特定貨物自動車運送事業許可について
貨物自動車運送事業とは、他人から依頼を受け、運賃をもらって車両で貨物を運ぶ事業のことをいいますが、単に「運送業」と表現するときは、通常は「一般貨物自動車運送事業」のことを指します。
貨物自動車運送事業には、他にも「特定」貨物自動車運送事業と「軽貨物」自動車運送事業の2事業が存在していますが、字面から「軽貨物」については何となくイメージすることができるものの、「特定」については何を「特定」しているのか、いまいちイメージを掴むことができません。

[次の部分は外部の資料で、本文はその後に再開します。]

(** * gomodbus: Modbus TCP slave — function handlers and frame dispatch

  A shallow embedding of [function.go] and [tcpserver.go].

  - Bytes are [Init.Byte.byte]; [uint16] and [int] values are [Z] with the
    wrap-around of every narrowing conversion written out.
  - A Go slice is the list of its elements.  A handler result
    [([]byte, error)] is a pair of options, [None] standing for [nil].
  - The register backend [*NodeRegister] is mutated through a pointer; the
    handlers run in a state monad over the backend state that also journals
    every backend call and can panic (a Go run-time fault).
  - The connection is a byte stream that ends with an error, together with
    the bytes written so far. *)

From Stdlib Require Import ZArith List Lia Bool.
From stdpp Require Import gmap list.
From coqutil Require Import Byte.
Import ListNotations.
Local Open Scope Z_scope.

(** ** Bytes and fixed-width integers *)

Abbreviation byte := Init.Byte.byte.

#[global] Instance byte_eq_dec : EqDecision byte := Byte.byte_eq_dec.
#[global] Instance byte_countable : Countable byte :=
inj_countable' byte.unsigned byte.of_Z byte.of_Z_unsigned.

(** Go's [len] as an [int]. *)
Definition len {A : Type} (s : list A) : Z := Z.of_nat (length s).

(** Conversions [uint16(x)] and [uint8(x)] / [byte(x)]. *)
Definition uint16 (z : Z) : Z := z mod 2 ^ 16.
Definition uint8 (z : Z) : byte := byte.of_Z z.
(** X8.  The pages whose text the pipeline asks for.  When the range can
    be built, it holds the pages from one before the lowest reference to
    one after the highest, never below page 1: a page is asked for
    exactly when it is at least 1, at least one less than some reference
    and at most one more than some reference.  The range can be built
    when every reference is a page number below the number of elements an
    array can hold, and it cannot when some reference is Infinity or
    2^53 - 1 or more. *)
Theorem expandedPages_margin limit p ps :
  (forall pages,
      expandedPages limit p ps = Some pages ->
      forall n,
        n ∈ pages
        <-> 1 <= n
            /\ (exists a, JS.Finite a ∈ p :: ps /\ a - 1 <= n)
            /\ (exists b, JS.Finite b ∈ p :: ps /\ n <= b + 1))
  /\ (Forall (small limit) (p :: ps) -> is_Some (expandedPages limit p ps))
  /\ (Exists unsafe (p :: ps) -> expandedPages limit p ps = None).
Proof.
  destruct (fold_min_spec p ps) as [Hmin_in Hmin_low].
  destruct (fold_max_spec p ps) as [Hmax_in Hmax_high].
  rewrite Forall_forall in Hmin_low, Hmax_high.
  split; [|split; [|apply expandedPages_unsafe]].
  - intros pages Hpages n. unfold expandedPages in Hpages.
    destruct (fold_right JS.min p ps) as [lowest|]; [|discriminate Hpages].
    destruct (fold_right JS.max p ps) as [highest|]; [|discriminate Hpages].
    destruct (_ && _); [|discriminate Hpages].
    injection Hpages as <-. rewrite elem_of_seqZ. split.
    + intros Hn. split; [lia|]. split.
      * exists lowest. split; [exact Hmin_in | lia].
      * exists highest. split; [exact Hmax_in | lia].
    + intros [Hone [[a [Ha Han]] [b [Hb Hnb]]]].
      specialize (Hmin_low _ Ha). specialize (Hmax_high _ Hb). cbn in *. lia.
  - intros Hsmall. rewrite Forall_forall in Hsmall.
    destruct (Hsmall _ Hmin_in) as [lowest [Hlowest _]].
    destruct (Hsmall _ Hmax_in) as [highest [Hhighest [Hlimit Hbound]]].
    unfold expandedPages. rewrite Hlowest, Hhighest.
    assert (H32 : 2 ^ 32 = 4294967296) by reflexivity.
    assert (H53 : 2 ^ 53 = 9007199254740992) by reflexivity.
    rewrite H32 in *. rewrite H53.
    destruct (Z.ltb_spec (highest + 1) 9007199254740992); [|lia].
    destruct (Z.leb_spec (highest + 1 - Z.max 1 (lowest - 1) + 1)
                (Z.max 0 (Z.min limit (4294967296 - 1)))); [|lia].
    cbn [andb]. eexists. reflexivity.
Qed.

Lemma withHighlight_linked pdfUrl source : linked pdfUrl (withHighlight pdfUrl source).
Proof. reflexivity. Qed.

Lemma attachLinks_linked document pdfUrl result :
  pdfUrlOf document = Some pdfUrl ->
  Forall (linked pdfUrl) (sources (attachLinks document result)).
Proof.
  unfold pdfUrlOf, attachLinks. intros Hurl.
  destruct (JS.or_else _ _) as [u|]; [|discriminate Hurl].
  destruct (JS.truthy u); [|discriminate Hurl].
  injection Hurl as ->. cbn [sources].
  apply Forall_forall. intros src Hsrc.
  apply list_elem_of_In, in_map_iff in Hsrc as [src0 [<- _]].
  apply withHighlight_linked.
Qed.

(** X9.  When the document has an address, every citation the pipeline
    returns carries the highlight link built from that address, its own
    page and its own text, whichever matcher produced it. *)
Theorem extractSources_links_every_source
  W originalQuery chatPDFResponse document chatPDFReferences s pdfUrl result s' :
  pdfUrlOf document = Some pdfUrl ->
  extractSources W originalQuery chatPDFResponse document chatPDFReferences s
  = (Ok result, s') ->
  Forall (linked pdfUrl) (sources result).
Proof.
  intros Hurl Hrun.
  destruct (referencedPages chatPDFResponse chatPDFReferences) as [|p ps] eqn:Hrefs.
  - unfold extractSources in Hrun. rewrite Hrefs in Hrun. cbn in Hrun.
    injection Hrun as <- _. constructor.
  - destruct (expandedPages (arrayLimit W) p ps) as [pages|] eqn:Hrange.
    + rewrite (extractSources_steps _ _ _ _ _ p ps pages s Hrefs Hrange) in Hrun.
      unfold try_catch, bind in Hrun.
      destruct (extractTextFromPages _ _ _ s) as [[pageTexts|] s1];
        [|cbn in Hrun; injection Hrun as <- _; constructor].
      destruct (findExactSources _ _ _ _ s1) as [[[found|]|] s2];
        try (cbn in Hrun; injection Hrun as <- _; constructor).
      cbn in Hrun. injection Hrun as <- _.
      now apply attachLinks_linked.
    + unfold extractSources in Hrun. rewrite Hrefs, Hrange in Hrun.
      cbn in Hrun. injection Hrun as <- _. constructor.
Qed.

Lemma extractSources_links_every_source_witness :
  exists result s',
    extractSources readsThreePages "enrollment limit" "See [P2]." documentU None fresh
    = (Ok result, s')
    /\ length (sources result) = 3%nat
    /\ Forall (linked "u") (sources result).
Proof.
  eexists. eexists. split; [reflexivity|]. split; [reflexivity|].
  apply (extractSources_links_every_source readsThreePages "enrollment limit"
           "See [P2]." documentU None fresh "u" _ _ eq_refl eq_refl).
Defined.

(** X10.  [findExactSources] never throws, leaves the cache alone and
    tries its matchers in turn.  Either OpenAI is configured and answers,
    and its reply is returned after that one call; or OpenAI is silent
    (not configured, or failing), Groq is configured and answers on the
    pages cut to 800 characters, and its reply is returned; or both are
    silent and the keyword fallback is returned.  A model without key is
    never called, a model is called at most once, and Groq only after
    OpenAI. *)
Theorem findExactSources_ladder W originalQuery chatPDFResponse pageTexts s :
  exists reply s',
    findExactSources W originalQuery chatPDFResponse pageTexts s = (Ok reply, s')
    /\ textCache s' = textCache s
    /\ ((answers (openai W) (trace s) originalQuery chatPDFResponse pageTexts reply
         /\ trace s' = (trace s ++ [Ev_openai])%list)
        \/ (silent (openai W) (trace s) originalQuery chatPDFResponse pageTexts
            /\ answers (groq W) (trace s ++ asked (openai W) Ev_openai)%list
                       originalQuery chatPDFResponse (map truncated pageTexts) reply
            /\ trace s' = (trace s ++ asked (openai W) Ev_openai ++ [Ev_groq])%list)
        \/ (silent (openai W) (trace s) originalQuery chatPDFResponse pageTexts
            /\ silent (groq W) (trace s ++ asked (openai W) Ev_openai)%list
                      originalQuery chatPDFResponse (map truncated pageTexts)
            /\ reply
               = Typed (createIntelligentFallback originalQuery chatPDFResponse pageTexts)
            /\ trace s'
               = (trace s ++ asked (openai W) Ev_openai ++ asked (groq W) Ev_groq)%list)).
Proof.
  unfold findExactSources, bind, attempt, call, answers, silent, asked.
  destruct (openai W) as [gpt|].
  - destruct (gpt (trace s) originalQuery chatPDFResponse pageTexts) as [reply|] eqn:Hgpt.
    + eexists. eexists. split; [reflexivity|]. split; [reflexivity|].
      left. split; [eauto | reflexivity].
    + cbn [emit trace]. destruct (groq W) as [llama|].
      * destruct (llama _ originalQuery chatPDFResponse (map truncated pageTexts))
          as [reply|] eqn:Hllama.
        -- eexists. eexists. split; [reflexivity|]. split; [reflexivity|].
           right. left.
           split; [reflexivity|]. split; [eauto|].
           cbn. now rewrite <- app_assoc.
        -- eexists. eexists. split; [reflexivity|]. split; [reflexivity|].
           right. right.
           split; [reflexivity|]. split; [first [exact Hllama | reflexivity]|]. split; [reflexivity|].
           cbn. now rewrite <- app_assoc.
      * eexists. eexists. split; [reflexivity|]. split; [reflexivity|].
        right. right.
        split; [reflexivity|]. split; [exact I|]. split; [reflexivity|].
        cbn. reflexivity.
  - unfold ret. cbv beta iota.
    destruct (groq W) as [llama|].
    + rewrite app_nil_r.
      destruct (llama (trace s) originalQuery chatPDFResponse (map truncated pageTexts))
        as [reply|] eqn:Hllama.
      * eexists. eexists. split; [reflexivity|]. split; [reflexivity|].
        right. left.
        split; [exact I|]. split; [eauto | reflexivity].
      * eexists. eexists. split; [reflexivity|]. split; [reflexivity|].
        right. right.
        split; [exact I|]. split; [first [exact Hllama | reflexivity]|]. split; [reflexivity|].
        reflexivity.
    + eexists. eexists. split; [reflexivity|]. split; [reflexivity|].
      right. right.
      split; [exact I|]. split; [exact I|]. split; [reflexivity|].
      cbn. now rewrite app_nil_r.
Qed.

Lemma matchAll_from_no_bracket prefix rest :
  JS.all_chars no_bracket prefix ->
  matchAll_from 0 (prefix ++ rest) = matchAll_from 0 rest.
Proof.
  induction prefix as [|c prefix IH]; intros Hall; [reflexivity|].
  inversion Hall as [|? ? Hc Hrest]; subst.
  rewrite append_cons.
  change (matchAll_from 0 (String c (prefix ++ rest)))
    with (matchAll (String c (prefix ++ rest))).
  rewrite matchAll_other.
  - apply IH, Hrest.
  - unfold no_bracket in Hc. now destruct (Ascii.eqb c "[").
Qed.

(** X11.  Text without an opening bracket holds no page reference: put
    before an answer it leaves the parsed references as they are, and an
    answer made of such text only, with no reference from the provider,
    gives the empty result without any outside call. *)
Theorem text_without_bracket_cites_nothing prefix :
  JS.all_chars no_bracket prefix ->
  (forall rest, parsePageReferences (prefix ++ rest) = parsePageReferences rest)
  /\ parsePageReferences prefix = []
  /\ (forall W originalQuery document s,
        extractSources W originalQuery prefix document None s = (Ok emptyResult, s)).
Proof.
  intros Hall.
  assert (Hprefix : forall rest,
             parsePageReferences (prefix ++ rest) = parsePageReferences rest).
  { intros rest. unfold parsePageReferences, matchAll.
    now rewrite matchAll_from_no_bracket. }
  assert (Hnone : parsePageReferences prefix = []).
  { rewrite <- (append_nil_r prefix). rewrite Hprefix. reflexivity. }
  split; [exact Hprefix|]. split; [exact Hnone|].
  intros W originalQuery document s. unfold extractSources, referencedPages.
  rewrite Hnone. reflexivity.
Qed.

Lemma text_without_bracket_cites_nothing_witness :
  (forall rest,
      parsePageReferences ("The protocol (P3) says: " ++ rest) = parsePageReferences rest)
  /\ parsePageReferences "The protocol (P3) says: " = []
  /\ (forall W originalQuery document s,
        extractSources W originalQuery "The protocol (P3) says: " document None s
        = (Ok emptyResult, s)).
Proof.
  apply (text_without_bracket_cites_nothing "The protocol (P3) says: ").
  repeat constructor.
Defined.

(** X1.  [extractSources] never throws, and a failure within it is
    answered with the empty result.  When the page range cannot be built
    (a reference that is Infinity or 2^53 - 1 or more), the result is the
    empty one and nothing outside is called; when the matching step
    returns an untyped reply (a source without exact text), the result is
    the empty one after the calls made so far.  So it is for the answer
    "See [P9007199254740992]." *)
Theorem extractSources_catches_failures
  W originalQuery chatPDFResponse document chatPDFReferences s :
  (exists result s',
      extractSources W originalQuery chatPDFResponse document chatPDFReferences s
      = (Ok result, s'))
  /\ (Exists unsafe (referencedPages chatPDFResponse chatPDFReferences) ->
      exists s',
        extractSources W originalQuery chatPDFResponse document chatPDFReferences s
        = (Ok emptyResult, s')
        /\ trace s' = trace s /\ textCache s' = textCache s)
  /\ (forall p ps pages pageTexts s1 s2,
        referencedPages chatPDFResponse chatPDFReferences = p :: ps ->
        expandedPages (arrayLimit W) p ps = Some pages ->
        extractTextFromPages W document pages s = (Ok pageTexts, s1) ->
        findExactSources W originalQuery chatPDFResponse pageTexts s1
        = (Ok Untyped, s2) ->
        extractSources W originalQuery chatPDFResponse document chatPDFReferences s
        = (Ok emptyResult, s2))
  /\ (extractSources W originalQuery "See [P9007199254740992]." document None s).1
     = Ok emptyResult.
Proof.
  split; [|split; [|split]].
  - unfold extractSources, try_catch.
    destruct (_ s) as [[result|] s']; eauto.
  - intros Hunsafe. exists s. split; [|split; reflexivity].
    destruct (referencedPages chatPDFResponse chatPDFReferences) as [|p ps] eqn:Hrefs.
    + now apply Exists_nil in Hunsafe.
    + unfold extractSources. rewrite Hrefs, (expandedPages_unsafe _ p ps Hunsafe).
      reflexivity.
  - intros p ps pages pageTexts s1 s2 Hrefs Hrange Htexts Hreply.
    rewrite (extractSources_steps _ _ _ _ _ p ps pages s Hrefs Hrange).
    unfold try_catch, bind. rewrite Htexts, Hreply. reflexivity.
  - reflexivity.
Qed.

End MorePipelineFacts.
(** * Genome dashboard: family concordance and lineage classification

    A shallow embedding of [src/utils/analysis.ts] and
    [src/utils/haplogroup.ts] of the genome dashboard, together with the
    properties of the four analyses (Mendelian consistency, mitochondrial
    concordance, sibling sharing, haplogroup estimate).

    Conventions of the embedding.
    - A JavaScript string is a [string]; each [ascii] stands for one UTF-16
      code unit below 256, so [String.length] is [.length] and
      [list_ascii_of_string] is [.split('')].
    - Counters that the code only ever increments ([consistent],
      [inconsistent], [total], [matches] of the haplogroup loop, ...) are
      integers in [Z].
    - Every other JavaScript number is a [Number.t]: NaN, an infinity or an
      exact rational.  [parseInt] rounds the integer it reads to binary64;
      the quotients and products of the percentages are exact rationals,
      their rounding to binary64 and the sign of zero are not modelled, so
      the properties speak of their bounds, order and thresholds, not of
      their digits.  The sums of halves of the sibling estimator are exact
      in binary64 anyway.
    - [Map<number, string>] is a [gmap Z string]; genomic positions are
      integers. *)

From Stdlib Require Import Ascii String QArith Lqa.
From stdpp Require Import gmap strings list.

Local Open Scope Z_scope.

(** ** JavaScript numbers *)

Module Number.

Inductive t : Type :=
| NaN
| Inf (negative : bool)
| Num (q : Q).

Definition ofZ (z : Z) : t := Num (inject_Z z).

(** The Number value of a mathematical integer, as [parseInt] returns it:
    the integer itself below 2^53 in magnitude; beyond that the nearest
    binary64 value, a 53-bit significand times a power of two, ties going
    to the even significand; and an infinity once the rounded magnitude
    reaches 2^1024. *)
Definition ofInteger (z : Z) : t :=
  let a := Z.abs z in
  if a <? 2 ^ 53 then Num (inject_Z z)
  else
    let e := Z.log2 a - 52 in
    let significand := a / 2 ^ e in
    let rest := a mod 2 ^ e in
    let half := 2 ^ (e - 1) in
    let rounded :=
      if (half <? rest) || ((rest =? half) && Z.odd significand)
      then significand + 1 else significand in
    if 2 ^ 1024 <=? rounded * 2 ^ e then Inf (z <? 0)
    else Num (inject_Z (Z.sgn z * (rounded * 2 ^ e))).

Definition Qltb (p q : Q) : bool := negb (Qle_bool q p).

(** [a / b] *)
Definition div (a b : t) : t :=
  match a, b with
  | NaN, _ | _, NaN => NaN
  | Inf _, Inf _ => NaN
  | Inf n, Num q => Inf (xorb n (Qltb q 0))
  | Num _, Inf _ => Num 0
  | Num p, Num q =>
      if Qeq_bool q 0
      then (if Qeq_bool p 0 then NaN else Inf (Qltb p 0))
      else Num (Qred (p / q))
  end.

(** [a * b] *)
Definition mul (a b : t) : t :=
  match a, b with
  | NaN, _ | _, NaN => NaN
  | Inf n, Inf m => Inf (xorb n m)
  | Inf n, Num q | Num q, Inf n =>
      if Qeq_bool q 0 then NaN else Inf (xorb n (Qltb q 0))
  | Num p, Num q => Num (Qred (p * q))
  end.

(** [a + b] *)
Definition add (a b : t) : t :=
  match a, b with
  | NaN, _ | _, NaN => NaN
  | Inf n, Inf m => if Bool.eqb n m then Inf n else NaN
  | Inf n, Num _ | Num _, Inf n => Inf n
  | Num p, Num q => Num (Qred (p + q))
  end.

(** [a < b]; every comparison with NaN is false. *)
Definition lt (a b : t) : bool :=
  match a, b with
  | NaN, _ | _, NaN => false
  | Inf n, Inf m => n && negb m
  | Inf n, Num _ => n
  | Num _, Inf m => negb m
  | Num p, Num q => Qltb p q
  end.

(** [a <= b] *)
Definition le (a b : t) : bool :=
  match a, b with
  | NaN, _ | _, NaN => false
  | Inf n, Inf m => n || negb m
  | Inf n, Num _ => n
  | Num _, Inf m => negb m
  | Num p, Num q => Qle_bool p q
  end.

(** [a > b] and [a >= b] *)
Definition gt (a b : t) : bool := lt b a.
Definition ge (a b : t) : bool := le b a.

(** the global [isNaN] *)
Definition isNaN (a : t) : bool :=
  match a with NaN => true | _ => false end.

End Number.

(** ** Strings and arrays of characters *)

(** [!s] for a string: only the empty string is falsy. *)
Definition falsy (s : string) : bool := String.eqb s "".

(** [s.split('')] *)
Definition split (s : string) : list ascii := list_ascii_of_string s.

(** [arr.includes(x)] where [x] is an element read by index, hence possibly
    [undefined] ([None]); an array of characters never holds [undefined]. *)
Definition arrayIncludes (arr : list ascii) (x : option ascii) : bool :=
  match x with
  | Some c => existsb (Ascii.eqb c) arr
  | None => false
  end.

(** [s.includes(t)]: [t] occurs in [s] as a substring. *)
Fixpoint includes (s t : string) : bool :=
  String.prefix t s ||
  match s with
  | EmptyString => false
  | String _ s' => includes s' t
  end.

Fixpoint indexOfFrom (arr : list ascii) (c : ascii) (i : Z) : Z :=
  match arr with
  | [] => -1
  | a :: rest => if Ascii.eqb a c then i else indexOfFrom rest c (i + 1)
  end.

(** [arr.indexOf(x)] *)
Definition indexOf (arr : list ascii) (x : option ascii) : Z :=
  match x with
  | Some c => indexOfFrom arr c 0
  | None => -1
  end.

(** [arr.splice(idx, 1)] for [idx >= 0], the only way the code calls it. *)
Definition splice1 (arr : list ascii) (idx : Z) : list ascii :=
  take (Z.to_nat idx) arr ++ drop (S (Z.to_nat idx)) arr.

Definition charLeb (a b : ascii) : bool :=
  (N_of_ascii a <=? N_of_ascii b)%N.

Fixpoint insertSorted (c : ascii) (l : list ascii) : list ascii :=
  match l with
  | [] => [c]
  | d :: rest => if charLeb c d then c :: d :: rest else d :: insertSorted c rest
  end.

(** [arr.sort()] on an array of one-character strings: ascending code units. *)
Definition sort (arr : list ascii) : list ascii :=
  foldr insertSorted [] arr.

(** ** [parseInt] without a radix (ECMAScript 19.2.5) *)

(** White space and line terminators among the code units below 256. *)
Definition isWhiteSpace (c : ascii) : bool :=
  let n := N_of_ascii c in
  ((n =? 9) || (n =? 10) || (n =? 11) || (n =? 12) || (n =? 13) ||
   (n =? 32) || (n =? 160))%N.

Fixpoint trimStart (s : string) : string :=
  match s with
  | EmptyString => EmptyString
  | String c rest => if isWhiteSpace c then trimStart rest else s
  end.

(** The value of a digit: 0-9, then a-z and A-Z for 10-35. *)
Definition digitValue (c : ascii) : option Z :=
  let n := Z.of_N (N_of_ascii c) in
  if (48 <=? n) && (n <=? 57) then Some (n - 48)
  else if (97 <=? n) && (n <=? 122) then Some (n - 87)
  else if (65 <=? n) && (n <=? 90) then Some (n - 55)
  else None.

Definition radixDigit (R : Z) (c : ascii) : option Z :=
  match digitValue c with
  | Some d => if d <? R then Some d else None
  | None => None
  end.

(** The longest prefix of radix-[R] digits of [s], read as an integer;
    [acc] is [None] until a first digit has been read. *)
Fixpoint digitsPrefix (R : Z) (s : string) (acc : option Z) : option Z :=
  match s with
  | EmptyString => acc
  | String c rest =>
      match radixDigit R c with
      | Some d => digitsPrefix R rest (Some (default 0 acc * R + d))
      | None => acc
      end
  end.

(** Steps 3 and 4: the sign, and the string without its sign character. *)
Definition signOf (s : string) : Z :=
  match s with String "-" _ => -1 | _ => 1 end.

Definition dropSign (s : string) : string :=
  match s with
  | String "+" rest | String "-" rest => rest
  | _ => s
  end.
(** * nuXgal: the likelihood engine of the neutrino-galaxy cross-correlation analysis

    A shallow embedding of [KIPAC/nuXgal/Likelihood.py] and
    [KIPAC/nuXgal/BeamLikelihood.py] together with the properties of the
    mask builder, the per-bin and total log-likelihood, the closed-form
    optimiser, the test statistic, the significance conversion and the
    flat prior.

    Conventions of the embedding.
    - numpy arrays are lists, two-dimensional arrays are lists of rows;
    - Python exceptions are values of [exn], a method that may raise
      returns a [result];
    - float arithmetic is abstracted by the class [Float]; it is
      instantiated by the real numbers (exact arithmetic, used for the
      algebraic statements) and by [xfloat], rationals extended with the IEEE
      special values [+inf], [-inf] and [nan] (used wherever the code relies
      on infinities or divides by zero).  Rounding, overflow and signed
      zeros are not modelled;
    - functions of scipy and the random generator are parameters. *)

From Stdlib Require Import List Bool Arith ZArith QArith Reals Lia Lra Psatz.
From Stdlib Require Qround String Ascii DecimalString DecimalNat FunctionalExtensionality.
Import ListNotations.

Set Implicit Arguments.

Close Scope Q_scope.

(** ** Python exceptions and the result monad *)

Module Py.

Inductive exn : Type :=
| AttributeError
| IndexError
| TypeError
| ValueError
| ZeroDivisionError.

Definition result (X : Type) : Type := (exn + X)%type.

Definition ok {X : Type} (x : X) : result X := inr x.
Definition raise {X : Type} (e : exn) : result X := inl e.

Definition bind {X Y : Type} (c : result X) (k : X -> result Y) : result Y :=
  match c with
  | inl e => inl e
  | inr x => k x
  end.

Fixpoint mapM {X Y : Type} (k : X -> result Y) (xs : list X) : result (list Y) :=
  match xs with
  | [] => ok []
  | x :: xs' =>
      bind (k x) (fun y => bind (mapM k xs') (fun ys => ok (y :: ys)))
  end.

(** [getattr] of an attribute that may not have been created yet. *)
Definition attr {X : Type} (o : option X) : result X :=
  match o with
  | Some x => ok x
  | None => raise AttributeError
  end.

(** Subscripting an attribute initialised to [None]. *)
Definition subscriptable {X : Type} (o : option X) : result X :=
  match o with
  | Some x => ok x
  | None => raise TypeError
  end.

(** [a[i]] for a non-negative index. *)
Definition getitem {X : Type} (a : list X) (i : nat) : result X :=
  match nth_error a i with
  | Some x => ok x
  | None => raise IndexError
  end.

(** [a[lo:hi]] for non-negative bounds: slices never raise. *)
Definition slice {X : Type} (a : list X) (lo hi : nat) : list X :=
  firstn (hi - lo) (skipn lo a).

(** [range(lo, hi)]. *)
Definition range (lo hi : nat) : list nat := seq lo (hi - lo).

End Py.

Declare Scope py_scope.
Delimit Scope py_scope with py.
Notation "x <- c ;; k" := (Py.bind c (fun x => k))
  (at level 61, c at next level, right associativity) : py_scope.

(** ** Float arithmetic *)

Class Float (A : Type) : Type := {
  fromZ : Z -> A;
  fadd : A -> A -> A;
  fsub : A -> A -> A;
  fmul : A -> A -> A;
  fdiv : A -> A -> A;
  fneg : A -> A
}.

Declare Scope float_scope.
Delimit Scope float_scope with fl.
Infix "+" := fadd : float_scope.
Infix "-" := fsub : float_scope.
Infix "*" := fmul : float_scope.
Infix "/" := fdiv : float_scope.
Notation "- x" := (fneg x) : float_scope.

(** [x ** 2] *)
Definition fsq {A : Type} `{Float A} (x : A) : A := (x * x)%fl.

(** Exact arithmetic. *)
#[export] Instance R_Float : Float R := {
  fromZ := IZR;
  fadd := Rplus;
  fsub := Rminus;
  fmul := Rmult;
  fdiv := Rdiv;
  fneg := Ropp
}.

そこで本稿では、貨物自動車運送事業の全体像をより一層イメージしやすくするため、あえて申請数の少ない特定貨物自動車運送事業をピックアップし、ざっくりと紹介させていただこうと思います。
貨物自動車運送事業の形態
冒頭でも触れているとおり、貨物自動車運送事業には、一般貨物自動車運送事業、特定貨物自動車運送事業及び貨物軽自動車運送事業の3つの事業形態が存在しています。
(一般・特定)貨物自動車運送事業と軽貨物自動車運送事業との違いは、「軽」の有無からも分かるとおり、事業用として取り扱う車両が「トラック」であるのか、「軽トラ・バイク」であるのかの違いです。間違われやすい点ですが、取り扱う貨物の違いによるものではありません。
一般と特定の違い
貨物自動車運送事業を開始するにあたり、発注先となる荷主が2社以上の場合は「一般」、1社のみの場合は「特定」に該当します。要するに不特定多数の荷主から業務を請け負うのではなく、特定単数の荷主から仕事を請け負う運送事業が特定貨物自動車運送事業に該当します。
それでは特定貨物自動車運送事業の許可を取得した後、新規の顧客を獲得したようなケースではどのような扱いになるのかといえば、この場合は当然に一般貨物自動車運送事業の許可を取得しなおす必要性が生じます。このため新規で貨物自動車運送事業の許可申請を行う際には、最初から一般貨物自動車運送事業許可を取得することをお薦めしています。
なお、実際の現場では、「メーカーさんの配送を担当する系列子会社」が「特定」の許可を取得するなどの運用が行われています。
一般貨物自動車運送事業 | 他人の需要に応じ、有償で、自動車(三輪以上の軽自動車及び二輪の自動車を除く)を使用して貨物を運送する事業であって、特定貨物自動車運送事業以外のもの |
特定貨物自動車運送事業 | 特定の者の需要に応じ、有償で、自動車を使用して貨物を運送する事業 |
貨物軽自動車運送事業 | 他人の需要に応じ、有償で、自動車(三輪以上の軽自動車及び二輪の自動車に限る)を使用して貨物を運送する事業 |
特定貨物自動車運送事業許可
特定貨物自動車運送事業の許可は、一般貨物運送事業と同様に国土交通大臣に対して申請します。許可基準についも資金基準に関するものを除き、一般貨物自動車運送事業とおおむね同様のものが求められています。
その中であえてメリットを提示するのであれば、一般貨物運送事業許可の申請において納付すべき登録免許税120,000円が、半額の60,000円で済むところでしょう。
現在は1社のみの専属契約であったとしても、将来的な事業展開を思案するのであれば、会社の運営方針でもない限りは、やはり当初から一般貨物自動車運送事業の許可を取得することをお薦めしておきます。